Most of all, it doesn't tell what happened to the people after they were given naloxone. Did they receive treatment for addiction? Did the drug give them a second chance? Or did they relapse? Did they later suffer a fatal overdose?

The collaborative next wants to know and affect those outcomes, by following up with people who received naloxone and connecting them to care, and noting which ones end up back in area hospitals — or at the Knox County Regional Forensic Center.

"It can be very overwhelming for people to try to get into care," said Karen Pershing, executive director of Metro Drug Coalition.

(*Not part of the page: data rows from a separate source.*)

(** * git-cleanup: a shallow embedding of [src/index.js]

    The program is a command-line dispatcher around the [git] binary.  It is
    embedded as monadic code over an explicit history of observable events
    (external commands with their results, prompts with their answers, lines
    written to the console).  The surrounding world (the [git] binary, the
    terminal, the clock, the platform's date parser) is a record of oracles
    that may answer differently depending on what has happened so far.

    Conventions of the model:
    - JavaScript strings are byte strings; whitespace and letter case are the
      ASCII ones;
    - JavaScript numbers that occur in the program are integers or [NaN];
      integers are unbounded here, the program's are exact below [2^53];
    - the terminal answers every prompt with one line. *)

From Stdlib Require Import String Ascii List ZArith Lia Bool DecimalString.
From Stdlib Require Import Sorted Permutation.
Import ListNotations.

Local Open Scope string_scope.
Local Open Scope Z_scope.

(** ** JavaScript strings *)

Module JsString.

(** The ASCII part of the white space removed by [trim] and matched by [\s]. *)
Definition isWhite (c : ascii) : bool :=
  let n := nat_of_ascii c in
  (Nat.leb 9 n && Nat.leb n 13) || Nat.eqb n 32.

Fixpoint trimStart (s : string) : string :=
  match s with
  | String c r => if isWhite c then trimStart r else s
  | EmptyString => EmptyString
  end.

Fixpoint trimEnd (s : string) : string :=
  match s with
  | String c r =>
      match trimEnd r with
      | EmptyString => if isWhite c then EmptyString else String c EmptyString
      | r' => String c r'
      end
  | EmptyString => EmptyString
  end.

(** [s.trim()] *)
Definition trim (s : string) : string := trimEnd (trimStart s).

(** [s.split(sep)] for a separator of one character; never empty. *)
Fixpoint split (sep : ascii) (s : string) : list string :=
  match s with
  | EmptyString => [EmptyString]
  | String c r =>
      if Ascii.eqb c sep then EmptyString :: split sep r
      else match split sep r with
           | piece :: pieces => String c piece :: pieces
           | [] => [String c EmptyString]
           end
  end.
(** * melonDS DS: screen compositor, OpenGL context lifecycle, libretro entry points

    A shallow embedding of [src/libretro/opengl.cpp] and
    [src/libretro/libretro.cpp].

    - The C++ [float] computations are written once, over an interface
      [FloatOps], and run at two instances: IEEE binary32 with
      round-to-nearest-even (what the compiled code computes, assuming no
      excess precision), and exact rationals (the real-number reading of
      the same expressions).
    - The file-level statics of [melonds::opengl] become the record
      [Globals]; the OpenGL driver is a small object store [GlState]; every
      call the code issues is appended to a trace of [Event]s.
    - What the driver and the emulation engine answer (generated names,
      whether a buffer mapping succeeds, whether the engine call throws) is
      an explicit argument of the operation that asks.
    - Of [opengl.cpp], [Initialize] and [deinitialize] are left out; of
      [libretro.cpp], [retro_init], [retro_deinit], [retro_get_system_info]
      and [retro_api_version] are. *)

From Stdlib Require Import ZArith QArith Qcanon String List Lia Bool.
From Stdlib Require Import Floats.SpecFloat.
From Stdlib Require Import Lqa.
From stdpp Require Import base gmap list.

Open Scope Z_scope.

(** ** Arithmetic of the C++ [float] expressions *)

Class FloatOps (F : Type) := {
  of_int : Z -> F;          (* (float) n, and integer literals used as floats *)
  fadd : F -> F -> F;
  fsub : F -> F -> F;
  fmul : F -> F -> F;
  fdiv : F -> F -> F;
  fleb : F -> F -> bool;    (* a <= b *)
  feqb : F -> F -> bool     (* a == b *)
}.

Declare Scope float_scope.
Delimit Scope float_scope with flt.
Infix "+" := fadd : float_scope.
Infix "-" := fsub : float_scope.
Infix "*" := fmul : float_scope.
Infix "/" := fdiv : float_scope.

(** A decimal literal [num/den] with both parts exactly representable:
    [0.5f] is [flit 1 2], [1.35f] is [flit 135 100]. A correctly rounded
    division gives the float nearest to the decimal, which is what the
    compiler stores for the literal. *)
Definition flit {F} `{FloatOps F} (num den : Z) : F := fdiv (of_int num) (of_int den).

Module Binary32.
(** IEEE 754 binary32: 24 bits of precision, exponents below 128. *)
Definition prec : Z := 24.
Definition emax : Z := 128.
Definition t : Type := spec_float.

Definition of_Z (n : Z) : t := binary_normalize prec emax n 0 false.

#[global] Instance ops : FloatOps t := {|
  of_int := of_Z;
  fadd := SFadd prec emax;
  fsub := SFsub prec emax;
  fmul := SFmul prec emax;
  fdiv := SFdiv prec emax;
  fleb := SFleb;
  feqb := SFeqb
|}.

(** The number a float denotes: [m * 2^e] with its sign; an infinity or a
    NaN denotes none. *)
Definition to_Q (x : t) : option Q :=
  match x with
  | S754_zero _ => Some 0%Q
  | S754_finite s m e =>
      Some (inject_Z (if s then Z.neg m else Z.pos m) *
            (if (e <? 0)%Z then 1 # Pos.pow 2 (Z.to_pos (- e)) else inject_Z (2 ^ e)))%Q
  | _ => None
  end.
End Binary32.

Module Exact.
(** Exact rationals in canonical form, so that equal numbers are equal
    terms. *)
Definition t : Type := Qc.

Definition of_Z (n : Z) : t := Q2Qc (inject_Z n).

Definition leb (a b : t) : bool := Qle_bool a b.

Definition eqb (a b : t) : bool := Qeq_bool a b.

#[global] Instance ops : FloatOps t := {|
  of_int := of_Z;
  fadd := Qcplus;
  fsub := Qcminus;
  fmul := Qcmult;
  fdiv := Qcdiv;
  fleb := leb;
  feqb := eqb
|}.
End Exact.

(** ** Layout data (the types of [screenlayout.hpp] and [config.hpp]) *)

(** Modelled from the spec: the two enums are declared in [config.hpp],
    which is not among the sources; the variants are those the spec
    lists, which are the cases of the [switch] and the values the code
    compares against. *)
Inductive ScreenLayout :=
| TopBottom | BottomTop | LeftRight | RightLeft
| TopOnly | BottomOnly | HybridTop | HybridBottom.

Inductive SmallScreenLayout :=
| SmallScreenTop | SmallScreenBottom | SmallScreenDuplicate.

#[global] Instance ScreenLayout_eq_dec : EqDecision ScreenLayout.
Proof. solve_decision. Defined.

#[global] Instance SmallScreenLayout_eq_dec : EqDecision SmallScreenLayout.
Proof. solve_decision. Defined.

(** Modelled from the spec: [ScreenLayoutData] is declared in
    [screenlayout.hpp], which is not among the sources. These are the
    accessors [opengl.cpp] calls, each read as a stored field; the sizes
    are integers (they are cast to [float], to [GLsizei] or to [unsigned]
    at the call site), and the small-screen option is stored whatever the
    layout, as the code reads it before it tests [IsHybridLayout]. *)
Record ScreenLayoutData := {
  Layout : ScreenLayout;
  HybridSmallScreenLayout : SmallScreenLayout;
  ScreenWidth : Z;
  ScreenHeight : Z;
  ScaledScreenGap : Z;
  HybridRatio : Z;
  BufferWidth : Z;
  BufferHeight : Z
}.

(** Modelled from the spec: [ScreenLayoutData::IsHybridLayout] is not among
    the sources; a layout is hybrid when it is one of the two Hybrid
    variants. *)
Definition IsHybridLayout (d : ScreenLayoutData) : bool :=
  match Layout d with
  | HybridTop | HybridBottom => true
  | _ => false
  end.

(** ** The geometry part of [InitializeFrameState] *)

Section Compositor.
Context {F : Type} `{FloatOps F}.
Local Open Scope float_scope.

(** One [SETVERTEX] argument list: position and texture coordinate. *)
Record Vertex := mkVertex { pos_x : F; pos_y : F; tex_u : F; tex_v : F }.

(** [const float pixel_pad = 1.0f / (192 * 2 + 2);] *)
Definition pixel_pad : F := of_int 1 / of_int (192 * 2 + 2).

Definition f0 : F := of_int 0.
Definition f1 : F := of_int 1.
Definition half : F := flit 1 2.

(** The locals assigned by the [switch] over the layout. *)
Record Placement := {
    top_screen_x : F; top_screen_y : F; top_screen_scale : F;
    bottom_screen_x : F; bottom_screen_y : F; bottom_screen_scale : F;
    primary_x : F; primary_y : F;
    primary_tex_v0 : F * F; primary_tex_v1 : F * F; primary_tex_v2 : F * F;
    primary_tex_v3 : F * F; primary_tex_v4 : F * F; primary_tex_v5 : F * F
  }.

Definition initial_placement : Placement := {|
    top_screen_x := f0; top_screen_y := f0; top_screen_scale := f1;
    bottom_screen_x := f0; bottom_screen_y := f0; bottom_screen_scale := f1;
    primary_x := f0; primary_y := f0;
    primary_tex_v0 := (f0, f0); primary_tex_v1 := (f0, f0);
    primary_tex_v2 := (f0, f0); primary_tex_v3 := (f0, f0);
    primary_tex_v4 := (f0, f0); primary_tex_v5 := (f0, f0)
  |}.

Definition screen_width (d : ScreenLayoutData) : F := of_int (ScreenWidth d).
Definition screen_height (d : ScreenLayoutData) : F := of_int (ScreenHeight d).
Definition screen_gap (d : ScreenLayoutData) : F := of_int (ScaledScreenGap d).

Definition with_top (p : Placement) (x y : F) : Placement := {|
    top_screen_x := x; top_screen_y := y; top_screen_scale := top_screen_scale p;
    bottom_screen_x := bottom_screen_x p; bottom_screen_y := bottom_screen_y p;
    bottom_screen_scale := bottom_screen_scale p;
    primary_x := primary_x p; primary_y := primary_y p;
    primary_tex_v0 := primary_tex_v0 p; primary_tex_v1 := primary_tex_v1 p;
    primary_tex_v2 := primary_tex_v2 p; primary_tex_v3 := primary_tex_v3 p;
    primary_tex_v4 := primary_tex_v4 p; primary_tex_v5 := primary_tex_v5 p
  |}.

Definition with_bottom (p : Placement) (x y : F) : Placement := {|
    top_screen_x := top_screen_x p; top_screen_y := top_screen_y p;
    top_screen_scale := top_screen_scale p;
    bottom_screen_x := x; bottom_screen_y := y;
    bottom_screen_scale := bottom_screen_scale p;
    primary_x := primary_x p; primary_y := primary_y p;
    primary_tex_v0 := primary_tex_v0 p; primary_tex_v1 := primary_tex_v1 p;
    primary_tex_v2 := primary_tex_v2 p; primary_tex_v3 := primary_tex_v3 p;
    primary_tex_v4 := primary_tex_v4 p; primary_tex_v5 := primary_tex_v5 p
  |}.

Definition with_primary (p : Placement) (x y : F)
      (t0 t1 t2 t3 t4 t5 : F * F) : Placement := {|
    top_screen_x := top_screen_x p; top_screen_y := top_screen_y p;
    top_screen_scale := top_screen_scale p;
    bottom_screen_x := bottom_screen_x p; bottom_screen_y := bottom_screen_y p;
    bottom_screen_scale := bottom_screen_scale p;
    primary_x := x; primary_y := y;
    primary_tex_v0 := t0; primary_tex_v1 := t1; primary_tex_v2 := t2;
    primary_tex_v3 := t3; primary_tex_v4 := t4; primary_tex_v5 := t5
  |}.

(** [switch (screenLayout.Layout())] *)
Definition place (d : ScreenLayoutData) : Placement :=
    let p := initial_placement in
    let w := screen_width d in
    let h := screen_height d in
    let gap := screen_gap d in
    match Layout d with
    | TopBottom => with_bottom p (bottom_screen_x p) (h + gap)
    | BottomTop => with_top p (top_screen_x p) (h + gap)
    | LeftRight => with_bottom p w (bottom_screen_y p)
    | RightLeft => with_top p w (top_screen_y p)
    | TopOnly => with_bottom p (bottom_screen_x p) h
    | BottomOnly => with_top p (top_screen_x p) h
    | HybridTop =>
        with_primary p (w * of_int (HybridRatio d)) (h * of_int (HybridRatio d))
          (f0, f0) (f0, half - pixel_pad) (f1, half - pixel_pad)
          (f0, f0) (f1, f0) (f1, half - pixel_pad)
    | HybridBottom =>
        with_primary p (w * of_int (HybridRatio d)) (h * of_int (HybridRatio d))
          (f0, half + pixel_pad) (f0, f1) (f1, f1)
          (f0, half + pixel_pad) (f1, half + pixel_pad) (f1, f1)
    end.

(** A [SETVERTEX(i, x, y, t_x, t_y)] statement: the slot and the vertex. *)
Definition SV (i : nat) (x y tx ty : F) : nat * Vertex := (i, mkVertex x y tx ty).

(** The statements executed after the [switch], in program order. *)
Definition hybrid_primary (p : Placement) : list (nat * Vertex) :=
    [ SV 0 f0 f0 (fst (primary_tex_v0 p)) (snd (primary_tex_v0 p));
      SV 1 f0 (primary_y p) (fst (primary_tex_v1 p)) (snd (primary_tex_v1 p));
      SV 2 (primary_x p) (primary_y p) (fst (primary_tex_v2 p)) (snd (primary_tex_v2 p));
      SV 3 f0 f0 (fst (primary_tex_v3 p)) (snd (primary_tex_v3 p));
      SV 4 (primary_x p) f0 (fst (primary_tex_v4 p)) (snd (primary_tex_v4 p));
      SV 5 (primary_x p) (primary_y p) (fst (primary_tex_v5 p)) (snd (primary_tex_v5 p)) ].

Definition hybrid_top_block (d : ScreenLayoutData) (p : Placement) : list (nat * Vertex) :=
    let w := screen_width d in
    let h := screen_height d in
    let layout := Layout d in
    let small := HybridSmallScreenLayout d in
    if bool_decide (small = SmallScreenTop) && bool_decide (layout = HybridTop) then
      [ SV 6 (primary_x p) f0 f0 (half + pixel_pad);
        SV 7 (primary_x p) (f0 + h) f0 f1;
        SV 8 (primary_x p + w) (f0 + h) f1 f1;
        SV 9 (primary_x p) f0 f0 (half + pixel_pad);
        SV 10 (primary_x p + w) f0 f1 (half + pixel_pad);
        SV 11 (primary_x p + w) (f0 + h) f1 f1 ]
    else if bool_decide (small = SmallScreenDuplicate)
            || (bool_decide (layout = HybridBottom) && bool_decide (small = SmallScreenTop)) then
      [ SV 6 (primary_x p) f0 f0 f0;
        SV 7 (primary_x p) (f0 + h) f0 (half - pixel_pad);
        SV 8 (primary_x p + w) (f0 + h) f1 (half - pixel_pad);
        SV 9 (primary_x p) f0 f0 f0;
        SV 10 (primary_x p + w) f0 f1 f0;
        SV 11 (primary_x p + w) (f0 + h) f1 (half - pixel_pad) ]
    else [].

TheNaloxone Community Collaborative also wants to use the data to focus opioid education and interventions in the areas where overdoses happen most often, better preparing first responders who are going into those areas. It wants to encourage more first responders and others to carry the drug, as Gov. Bill Haslam stated state troopers will, when announcing his plan Monday for dealing with the opioid crisis in Tennessee.

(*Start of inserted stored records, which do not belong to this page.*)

(** * Blogicum: the visibility, ownership and pagination rules of the views

    A shallow embedding of [blog/views.py], [blog/forms.py] and
    [blog/mixins.py].  The views are Django class-based views; what they
    inherit from the framework (generic views, access mixins, the paginator,
    model forms) is embedded next to them, following the framework's own
    control flow, so that a view reads here as it reads in the source.

    The database is a record of tables, each a finite map from primary key to
    row.  A query set is the list of rows it evaluates to.  Instants are
    integers (seconds), the current instant [now] is an argument of the views
    that read the clock. *)

From Stdlib Require Import Ascii String.
From stdpp Require Import base numbers strings list gmap sorting.

Local Open Scope Z_scope.

(** ** Exceptions and the error monad of a view body *)

(** The exceptions the views and the framework code under them raise. *)
Inductive exn :=
  | Http404
  | PermissionDenied
  | DoesNotExist
  | MultipleObjectsReturned
  | PageNotAnInteger
  | EmptyPage
  | ValueError
  | TypeError.

Inductive result (A : Type) :=
  | Ok (a : A)
  | Raise (e : exn).
Arguments Ok {A} a.
Arguments Raise {A} e.

Global Instance result_ret : MRet result := λ A a, Ok a.
Global Instance result_bind : MBind result := λ A B f m,
  match m with
  | Ok a => f a
  | Raise e => Raise e
  end.

Global Instance exn_eq_dec : EqDecision exn.
Proof. solve_decision. Defined.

With the District Attorney's Office estimating 294 overdose deaths in Knox County in 2017, "we’re obviously still in the midst of an epidemic in our community," Pershing said. "Imagine if we didn't have first responders carrying naloxone, what those numbers would look like. All of those ... could have potentially resulted in other deaths."

The collaborative recommends doctors who are prescribing a narcotic give patients a naloxone prescription along with it, and pharmacists offer the drug to customers picking up opioid prescriptions — both actions already taken by some other states.

Pershing also said the coalition has asked state Rep. Bill Dunn to sponsor a House joint resolution asking the FDA to make nasal-spray naloxone available over the counter, "possibly driving down pricing."